Despite his success in bronze casting, Sajjad admits to wood carving being his first love. “It is very interesting that in the subcontinent, negation is considered creation. It is not so in the west. And the act of wood carving is negation. In the west, even the most beautiful marble sculptures were produced from maquettes, which were mechanically enlarged. That is not the real carving experience. But you can find stone carvings in India or China, which were done directly from the material”. He is not interested in the quality of the wood. “Again, that becomes a value-added feature. The role of the material is that it can be chiselled and that it has certain limits. And only when you respect the limitation does it reveal its qualities.
“I don’t even look at myself as a sculptor,” says Sajjad when asked if he feels the need to pass on his skill. “An ustad is someone who has really mastered something. And I have neither had the opportunity nor the need to do that. Whatever I know or don’t know only fulfils my need. That much anybody can share with me. But everyone who is learning wants to go to an authority. And that has no meaning for me. For me, there is no end. I am not interested in expertise. What is important, is that as long as I live, I should be able to indulge in this activity, which gives me energy. That is my relationship with my work.

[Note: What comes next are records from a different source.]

(* ===== verification/Gondolin.v ===== *)
(** Conversion of gondolin sandboxes (src/internal/gondolin: gondolin.go, convert.go;
    src/cmd/nanofuse/convert.go): a mirrored sandbox becomes a request for a VM and a
    report of everything that has no equivalent, and the command that prints both.

    Decoding YAML is the library's.  A detail of the report is the format and its
    arguments, as an error is; its text is asked for only to sort by it.  The resolver
    is asked once for every host it may resolve and answers by the place of the host
    in the list, so that two questions may have two answers. *)

From stdpp Require Import gmap strings sorting.
From S2P Require Import Prelude GoStrings GoRunes GoIp Types.

(* @type internal/gondolin/gondolin.go Resources *)
Record Resources : Type := mkResources { rs_vcpus : option Z; rs_memory : option Z }.

(* @type internal/gondolin/gondolin.go Sandbox *)
Record Sandbox : Type := mkSandbox {
  sb_image : string; sb_vmm : string; sb_cwd : string; sb_env : gmap string string; sb_allow_host : list string;
  sb_host_secret : list string; sb_mount_hostfs : list string; sb_mount_memfs : list string; sb_ssh_allow_host : list string;
  sb_tcp_map : list string; sb_dns : string; sb_rootfs_size : string; sb_resources : option Resources }.

(* @src internal/gondolin/convert.go:16-19 DefaultVCPUs *)
Definition DefaultVCPUs : Z := 2.
Definition DefaultMemoryMiB : Z := 512.

(* @src internal/gondolin/convert.go:22-37 Severity *)
Inductive Severity : Type := SeverityInfo | SeverityWarn | SeverityBlocking.
#[global] Instance severity_eq_dec : EqDecision Severity.
Proof. solve_decision. Defined.

(* @type internal/gondolin/convert.go Divergence *)
Record Divergence : Type := mkDiv { dv_feature : string; dv_severity : Severity; dv_detail : message }.

(* @type internal/gondolin/convert.go Options *)
Record Options : Type := mkOptions {
  op_lossy : bool; op_resolve : bool; op_resolver : option (nat → string → result (list string)) }.

(** The client's own types of a VM have the fields of Types.v. *)
(* @type internal/client/types.go CreateVMRequest *)
Record CreateVMRequest : Type := mkRequest { rq_name : string; rq_image : string; rq_config : VMConfig }.

(* @type internal/gondolin/convert.go renderRule *)
Record renderRule : Type := mkRenderRule { rr_cidr : string; rr_protocol : string; rr_port : Z; rr_description : string }.
(* @type internal/gondolin/convert.go renderEgress *)
Record renderEgress : Type := mkRenderEgress { re_enabled : bool; re_default : string; re_dns : bool; re_rules : list renderRule }.
(* @src internal/gondolin/convert.go:467-482 renderSpec *)
Record renderSpec : Type := mkRenderSpec {
  rn_name : string; rn_image : string; rn_vcpus : Z; rn_memory : Z; rn_mode : string; rn_egress : option renderEgress }.

Class GondolinEnv : Type := {
  gd_text : error → string;                        (* the text of a message *)
  gd_docs : string → list (result Sandbox);        (* what decoding one document after the other gives *)
  gd_yaml : renderSpec → result string;             (* [yaml.Marshal] *)
  gd_read : string → result string;                (* [os.ReadFile] *)
  gd_write : string → string → option error;       (* [os.WriteFile] with mode 0600 *)
  gd_resolve : nat → string → result (list string);  (* the lookup of a host *)
  gd_colour : Severity → string → string }.        (* a line in the colour of a severity *)

Section Gondolin.
Context `{GD : GondolinEnv}.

“The energy that goes into making a sculpture oozes out of it and can be perceived by the initiated,” explains Sajjad. “Of course, if you are uninitiated, it will do nothing for you. A work of art per se cannot move everyone.” He wryly acknowledges that the buyers may pick up his work for their own reasons, not his. “I can’t hope to change that,” he says.
“I wanted to do many things that have not come to pass: like setting up an art school with a difference, or at least a forum where matters could be discussed from different perspectives. But that has not happened. You can’t shove everyone into the same tunnel and then hope to bring about change.”